In this tragi-comic documentary, Moore again unloosens cannon fire on American society. He is a born clown and like the clown in Lear, he uses tears and laughter to lay bare the anomalies of our age. This time his target is the notorious American medical health care system, in which the profit motive appears the prime, and taking care of the old and sick, the least, of considerations. This is contrasted to the universal health care systems prevalent in Canada and Europe. In the final hilarious sequence of the film, Moore takes a boat load of sick citizens denied care in the US, landing up in Guantanamo Bay, where the incarcerated Al Qaeda suspects have access to state of the art treatment. Moore demands the same for his passengers, some of whom made heroic contributions during the 911 attack. Finally, they avail the excellent facilities in Cuba.
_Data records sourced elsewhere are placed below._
(** What a pin says.  The handler is chosen by the end of the path, and the group and the
    users are in the body. *)
Definition says {A} {J : JSON A} (kind : string) (pin : PinInscription) (body : A) : Prop :=
  HasSuffix (ToLower (TrimChar "/" (pin_Path pin))) kind = true /\ json_Unmarshal (pin_ContentBody pin) = Ok body.
Definition created_group (pin : PinInscription) (b : SimpleGroupCreate) : string :=
  if is_empty (sgc_GroupId b) then pin_Id pin else sgc_GroupId b.
(** The pin makes its author a member of the group; its author leaves the group. *)
Inductive enters (pin : PinInscription) : string -> Prop :=
  | enters_create b : says "simplegroupcreate" pin b -> enters pin (created_group pin b)
  | enters_join b : says "simplegroupjoin" pin b -> is_join b = true -> enters pin (sgj_GroupId b)
  | enters_chat b : says "simplegroupchat" pin b -> enters pin (sgt_GroupId b).
Inductive leaves (pin : PinInscription) : string -> Prop :=
  | leaves_join b : says "simplegroupjoin" pin b -> is_join b = false -> leaves pin (sgj_GroupId b).
(** The pin is an entry of the join history of the group. *)
Inductive recorded (pin : PinInscription) : string -> Prop :=
  | recorded_create b : says "simplegroupcreate" pin b -> recorded pin (created_group pin b)
  | recorded_join b : says "simplegroupjoin" pin b -> recorded pin (sgj_GroupId b).
(** The pin makes a user an admin of a group, or blocks the user there. *)
Inductive appoints (pin : PinInscription) : string -> string -> Prop :=
  | appoints_creator b : says "simplegroupcreate" pin b -> appoints pin (created_group pin b) (pin_author pin)
  | appoints_admin b u : says "simplegroupadmin" pin b -> u ∈ sga_Admins b -> appoints pin (sga_GroupId b) u.
Inductive blocks (pin : PinInscription) : string -> string -> Prop :=
  | blocks_user b u : says "simplegroupblock" pin b -> u ∈ sgb_Users b -> blocks pin (sgb_GroupId b) u.

(** The member record under [k], after the pins [ps]: its user is the author of one of
    them that entered the group of the key; it is an admin, or gone, only when a pin about
    that key made it so. *)
Record member_rec (ps : list PinInscription) (k : string) (m : GroupMember) : Prop := {
  mr_by : exists pin g, pin ∈ ps /\ enters pin g /\ k = groupMemberKey g (gm_MetaId m)
    /\ gm_MetaId m = pin_author pin /\ gm_GlobalMetaId m = pin_GlobalMetaId pin /\ gm_Address m = pin_CreateAddress pin;
  mr_admin : gm_IsAdmin m = true -> exists pin g u, pin ∈ ps /\ appoints pin g u /\ k = groupMemberKey g u;
  mr_removed : gm_IsRemoved m = true -> exists pin g, pin ∈ ps /\ leaves pin g /\ k = groupMemberKey g (pin_author pin);
  mr_texts : gm_UserName m = "" /\ gm_Avatar m = "";
  mr_time : in_i64 (gm_Timestamp m) }.
(** The role record under [k]: of its own user in its own group, both named by a pin. *)
Record role_rec (ps : list PinInscription) (k : string) (r : GroupMemberRole) : Prop := {
  rr_key : k = groupRoleKey (gr_GroupId r) (gr_MetaId r);
  rr_by : exists pin, pin ∈ ps /\ (appoints pin (gr_GroupId r) (gr_MetaId r) \/ blocks pin (gr_GroupId r) (gr_MetaId r));
  rr_admin : gr_IsAdmin r = true -> exists pin g u, pin ∈ ps /\ appoints pin g u /\ k = groupRoleKey g u;
  rr_blocked : gr_IsBlocked r = true -> exists pin g u, pin ∈ ps /\ blocks pin g u /\ k = groupRoleKey g u;
  rr_ints : in_i64 (gr_Timestamp r) /\ in_i64 (gr_BlockHeight r) }.
(** A line of the join history: one of its pin's author's ids, the pin's group, and the
    pin's own fields. *)
Record join_rec (pin : PinInscription) (identity : string) (i : GroupMetaIdJoinItem) : Prop := {
  jr_identity : identity ∈ groupMetaIdJoinItemAliases i;
  jr_pin : ji_JoinPinId i = pin_Id pin /\ ji_JoinTimestamp i = pin_Timestamp pin;
  jr_by : ji_ByMetaId i = pin_author pin /\ ji_ByGlobalMetaId i = pin_GlobalMetaId pin
    /\ ji_ByAddress i = pin_CreateAddress pin /\ ji_Address i = pin_CreateAddress pin }.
The term Sicko presumably applies to the greed which is the defining feature and driving force of American society. This is possibly the most scathing of Moore's films. Old age and sickness are primal human sufferings. To have access to timely, affordable and humane treatment, as is possible in many industrialised countries excepting the US, is a dream for most of us. Moore is an impassioned crusader as well as a gifted artist who cannot fail to have an impact on the ills he chooses to attack.

Monday, May 7, 2012

Fahrenheit 911

Michael Moore, 122m, 2004

This sledgehammer documentary starts by portraying the deceptions preceding Bush's assumption of the Presidency. Iraq was made the scapegoat for avenging 911, since it had no connection with 911, nor was it making WNDs. We learn of the astronomical business profits which could accrue from control of Iraqi oil, and this was a major consideration before and after the terrorist attack. The American people were apparently duped into supporting the unnecessary and unjustifiable conflict, so costly in human terms. Marshaling an array of startling information, Moore once again gives us a riveting glimpse into the workings of the modern world, as he perceives it. He is a propagandist before he is a documentarian, but his projections have the ring of authenticity, and he is certainly speaking on behalf of the common man. Moore's films definitely have considerable educational value for innocents, bias notwithstanding.

Saturday, May 5, 2012

Capitalism: a Love Story

Michael Moore, 126m, 2009

This film gives a startling picture of the workings of the American economy, a picture which looks uncomfortably familiar at the other end of the globe, as the world transforms towards a homogenised McDonald's. 95% of the wealth we are told, gets siphoned to the upper 1% of the populace. The complexity of the system, in the hands of predatory corporations, inflicts suffering and heartbreak on the ordinary folk, or "peasants", as they are euphemistically referred. The banks are painted the chief villains, holding de facto control on the reins of governance, and the devilishly intricate engines of exploitation. This is an openly propagandist piece, and Moore, distinguished documentarian that he is, using every trick of satire and parody, lets loose this powerful onslaught on the injustices capitalism in general, and banking in particular, are alleged to represent. A must see movie.

Tuesday, May 1, 2012

Auschwitz 2011 and Auschwitz 2011

1. Uwe Boll (dir), 70m
2. Wudzki (dir), 58m
These are two quite two different films with the same name, year and topic. The first is a mixture of documentary and feature. It is a totally unnecessary film, giving a crude treatment which adds nothing to the discourse. The other is a well made documentary, sensitively narrated which revives the yet fresh memory of the unprecedented and unspeakable events.

The Stranger

Orson Welles, 1946, 90m

A straight suspense thriller which could easily be mistaken for Hitchcock, except for its lack of psychological depth, or Freudian overtones. Its about an escaped German war criminal, and the chase to pin him down. It is characteristic of Welles to chose the challenge of an outright villain. He was driven by the creative urge, never aiming at being an icon of any kind. The references to the chambers seem farcical, since so grim a topic seems unfit for box office fodder, and that too in 1946. A less than riveting movie in its genre.